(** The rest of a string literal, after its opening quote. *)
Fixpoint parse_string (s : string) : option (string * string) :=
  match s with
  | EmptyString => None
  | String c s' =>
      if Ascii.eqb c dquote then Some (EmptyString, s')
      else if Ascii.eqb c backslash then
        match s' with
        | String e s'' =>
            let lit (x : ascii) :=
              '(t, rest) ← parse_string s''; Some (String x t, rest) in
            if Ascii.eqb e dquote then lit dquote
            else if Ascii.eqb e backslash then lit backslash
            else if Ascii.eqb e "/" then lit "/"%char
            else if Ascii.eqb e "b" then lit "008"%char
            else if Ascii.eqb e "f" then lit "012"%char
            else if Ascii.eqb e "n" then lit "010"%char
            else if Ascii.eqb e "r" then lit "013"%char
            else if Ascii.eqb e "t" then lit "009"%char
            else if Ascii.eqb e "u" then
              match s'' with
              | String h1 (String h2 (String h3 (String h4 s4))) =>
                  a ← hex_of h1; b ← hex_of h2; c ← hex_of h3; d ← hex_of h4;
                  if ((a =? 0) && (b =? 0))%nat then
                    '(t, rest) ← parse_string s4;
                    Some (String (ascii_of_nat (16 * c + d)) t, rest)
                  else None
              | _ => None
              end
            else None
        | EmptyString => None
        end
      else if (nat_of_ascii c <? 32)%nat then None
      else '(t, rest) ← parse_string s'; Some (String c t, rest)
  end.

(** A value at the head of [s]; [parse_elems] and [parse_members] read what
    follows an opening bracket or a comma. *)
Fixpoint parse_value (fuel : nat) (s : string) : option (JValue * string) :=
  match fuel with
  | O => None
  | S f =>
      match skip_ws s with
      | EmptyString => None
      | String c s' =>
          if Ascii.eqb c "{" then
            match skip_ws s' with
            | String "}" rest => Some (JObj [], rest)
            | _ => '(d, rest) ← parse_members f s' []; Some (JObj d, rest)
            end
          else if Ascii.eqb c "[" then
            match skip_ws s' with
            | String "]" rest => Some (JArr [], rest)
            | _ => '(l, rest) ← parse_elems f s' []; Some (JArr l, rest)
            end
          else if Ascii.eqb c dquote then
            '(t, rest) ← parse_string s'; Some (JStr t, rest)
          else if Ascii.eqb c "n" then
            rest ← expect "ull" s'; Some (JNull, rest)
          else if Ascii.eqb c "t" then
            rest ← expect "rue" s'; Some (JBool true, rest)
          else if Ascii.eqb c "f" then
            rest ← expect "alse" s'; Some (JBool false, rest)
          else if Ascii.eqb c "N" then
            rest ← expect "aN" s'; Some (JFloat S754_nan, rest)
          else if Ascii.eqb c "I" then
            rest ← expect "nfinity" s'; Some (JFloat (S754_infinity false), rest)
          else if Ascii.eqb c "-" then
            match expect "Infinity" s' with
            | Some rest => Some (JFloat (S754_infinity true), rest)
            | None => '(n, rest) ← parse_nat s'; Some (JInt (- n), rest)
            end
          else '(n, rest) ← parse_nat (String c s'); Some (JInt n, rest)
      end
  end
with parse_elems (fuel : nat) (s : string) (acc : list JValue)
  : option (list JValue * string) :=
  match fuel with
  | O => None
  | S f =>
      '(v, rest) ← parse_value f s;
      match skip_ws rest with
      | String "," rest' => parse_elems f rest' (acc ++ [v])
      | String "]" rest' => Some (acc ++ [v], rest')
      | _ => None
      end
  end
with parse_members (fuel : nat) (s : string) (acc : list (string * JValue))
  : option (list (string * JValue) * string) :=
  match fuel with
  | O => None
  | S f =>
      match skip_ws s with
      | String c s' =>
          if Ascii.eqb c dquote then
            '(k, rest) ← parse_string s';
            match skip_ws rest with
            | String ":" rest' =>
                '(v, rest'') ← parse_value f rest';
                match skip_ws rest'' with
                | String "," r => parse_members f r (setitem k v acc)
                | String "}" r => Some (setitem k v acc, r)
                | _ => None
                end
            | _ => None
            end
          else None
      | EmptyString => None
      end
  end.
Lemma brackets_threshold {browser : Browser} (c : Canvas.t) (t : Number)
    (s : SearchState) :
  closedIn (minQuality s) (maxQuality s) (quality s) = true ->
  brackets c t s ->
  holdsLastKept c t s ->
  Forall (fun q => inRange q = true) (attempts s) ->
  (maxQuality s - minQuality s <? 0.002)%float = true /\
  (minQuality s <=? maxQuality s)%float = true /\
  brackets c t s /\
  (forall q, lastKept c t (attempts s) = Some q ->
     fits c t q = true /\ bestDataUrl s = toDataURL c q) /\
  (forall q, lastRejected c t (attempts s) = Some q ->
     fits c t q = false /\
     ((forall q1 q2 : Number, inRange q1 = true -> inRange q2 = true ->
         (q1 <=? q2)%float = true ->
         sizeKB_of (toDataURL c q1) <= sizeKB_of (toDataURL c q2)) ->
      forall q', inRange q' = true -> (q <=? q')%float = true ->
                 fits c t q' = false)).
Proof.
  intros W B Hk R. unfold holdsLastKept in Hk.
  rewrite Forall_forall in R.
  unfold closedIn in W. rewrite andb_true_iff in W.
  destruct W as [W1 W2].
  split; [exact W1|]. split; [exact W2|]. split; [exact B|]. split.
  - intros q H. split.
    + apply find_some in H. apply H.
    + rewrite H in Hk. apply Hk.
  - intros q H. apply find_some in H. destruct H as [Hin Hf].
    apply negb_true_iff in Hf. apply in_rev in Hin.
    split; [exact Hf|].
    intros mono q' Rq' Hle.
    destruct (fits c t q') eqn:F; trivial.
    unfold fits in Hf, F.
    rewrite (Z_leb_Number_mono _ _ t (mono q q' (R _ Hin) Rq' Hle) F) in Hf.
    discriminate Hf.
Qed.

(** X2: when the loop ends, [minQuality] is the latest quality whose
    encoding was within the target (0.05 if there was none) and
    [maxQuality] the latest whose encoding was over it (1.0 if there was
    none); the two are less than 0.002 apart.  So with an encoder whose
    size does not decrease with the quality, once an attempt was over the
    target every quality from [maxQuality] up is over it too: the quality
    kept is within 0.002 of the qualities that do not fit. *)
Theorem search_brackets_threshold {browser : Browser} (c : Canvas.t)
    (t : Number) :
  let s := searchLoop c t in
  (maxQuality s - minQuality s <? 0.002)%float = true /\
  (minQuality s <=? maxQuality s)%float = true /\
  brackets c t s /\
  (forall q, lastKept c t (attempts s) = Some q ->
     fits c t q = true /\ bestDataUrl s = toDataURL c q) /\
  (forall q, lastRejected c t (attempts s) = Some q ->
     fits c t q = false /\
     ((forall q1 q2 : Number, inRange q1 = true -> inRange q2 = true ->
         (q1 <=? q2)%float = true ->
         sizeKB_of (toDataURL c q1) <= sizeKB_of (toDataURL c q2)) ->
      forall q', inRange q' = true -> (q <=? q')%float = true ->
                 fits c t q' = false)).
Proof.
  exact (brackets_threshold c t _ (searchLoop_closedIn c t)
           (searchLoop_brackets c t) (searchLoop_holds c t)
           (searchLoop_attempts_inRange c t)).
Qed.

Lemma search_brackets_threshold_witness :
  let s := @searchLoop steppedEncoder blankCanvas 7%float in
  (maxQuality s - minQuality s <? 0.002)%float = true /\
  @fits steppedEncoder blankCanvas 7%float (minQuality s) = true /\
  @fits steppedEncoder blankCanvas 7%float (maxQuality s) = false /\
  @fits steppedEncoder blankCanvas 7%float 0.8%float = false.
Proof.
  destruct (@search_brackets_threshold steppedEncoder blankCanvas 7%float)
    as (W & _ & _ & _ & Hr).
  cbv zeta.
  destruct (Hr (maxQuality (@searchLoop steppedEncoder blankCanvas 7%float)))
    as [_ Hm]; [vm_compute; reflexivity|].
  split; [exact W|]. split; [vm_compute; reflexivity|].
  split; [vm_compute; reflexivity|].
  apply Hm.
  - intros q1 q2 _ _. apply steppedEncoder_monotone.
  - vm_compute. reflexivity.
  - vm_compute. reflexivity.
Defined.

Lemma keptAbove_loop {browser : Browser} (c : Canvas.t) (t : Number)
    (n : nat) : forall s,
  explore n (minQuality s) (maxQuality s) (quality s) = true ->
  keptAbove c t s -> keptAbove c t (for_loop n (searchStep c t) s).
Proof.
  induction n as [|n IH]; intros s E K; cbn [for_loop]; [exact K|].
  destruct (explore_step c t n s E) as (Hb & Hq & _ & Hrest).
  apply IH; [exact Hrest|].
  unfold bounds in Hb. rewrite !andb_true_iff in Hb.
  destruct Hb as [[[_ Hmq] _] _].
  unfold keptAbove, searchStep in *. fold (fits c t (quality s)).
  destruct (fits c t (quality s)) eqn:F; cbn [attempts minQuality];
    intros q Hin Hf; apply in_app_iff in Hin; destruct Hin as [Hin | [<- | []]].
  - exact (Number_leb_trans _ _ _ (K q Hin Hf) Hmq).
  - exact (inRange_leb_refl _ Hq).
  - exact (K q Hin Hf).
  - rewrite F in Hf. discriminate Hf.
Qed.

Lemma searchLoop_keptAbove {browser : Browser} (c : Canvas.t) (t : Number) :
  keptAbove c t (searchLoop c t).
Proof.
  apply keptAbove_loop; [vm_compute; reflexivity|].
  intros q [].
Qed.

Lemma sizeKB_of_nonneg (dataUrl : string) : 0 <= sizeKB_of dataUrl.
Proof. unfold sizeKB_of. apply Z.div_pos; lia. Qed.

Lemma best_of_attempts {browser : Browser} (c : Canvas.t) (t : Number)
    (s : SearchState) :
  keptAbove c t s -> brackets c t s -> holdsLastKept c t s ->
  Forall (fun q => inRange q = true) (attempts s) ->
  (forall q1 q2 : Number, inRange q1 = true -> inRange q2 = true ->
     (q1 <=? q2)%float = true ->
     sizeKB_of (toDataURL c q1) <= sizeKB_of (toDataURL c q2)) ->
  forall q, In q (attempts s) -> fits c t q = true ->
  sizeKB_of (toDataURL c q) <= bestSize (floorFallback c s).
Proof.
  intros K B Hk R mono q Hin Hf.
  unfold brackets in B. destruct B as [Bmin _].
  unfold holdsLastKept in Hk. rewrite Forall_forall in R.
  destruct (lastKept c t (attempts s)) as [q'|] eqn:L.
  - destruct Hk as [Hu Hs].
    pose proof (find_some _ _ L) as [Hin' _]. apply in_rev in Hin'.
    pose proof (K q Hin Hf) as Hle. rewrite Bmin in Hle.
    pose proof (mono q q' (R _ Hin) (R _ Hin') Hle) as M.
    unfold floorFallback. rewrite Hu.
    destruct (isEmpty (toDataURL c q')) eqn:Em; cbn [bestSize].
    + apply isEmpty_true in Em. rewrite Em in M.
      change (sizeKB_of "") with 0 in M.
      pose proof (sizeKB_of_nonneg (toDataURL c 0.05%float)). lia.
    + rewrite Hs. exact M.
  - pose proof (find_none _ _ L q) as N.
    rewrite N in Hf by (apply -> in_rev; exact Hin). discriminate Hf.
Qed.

==*==

→ WHAT TO PRODUCE
All lines from the one with "pose proof (sizeKB_of_nonneg" onward to the end of the records above should be repeated exactly, and only those lines.

→ EXERCISE RESULT
      pose proof (sizeKB_of_nonneg (toDataURL c 0.05%float)). lia.
    + rewrite Hs. exact M.
  - pose proof (find_none _ _ L q) as N.
    rewrite N in Hf by (apply -> in_rev; exact Hin). discriminate Hf.
Qed.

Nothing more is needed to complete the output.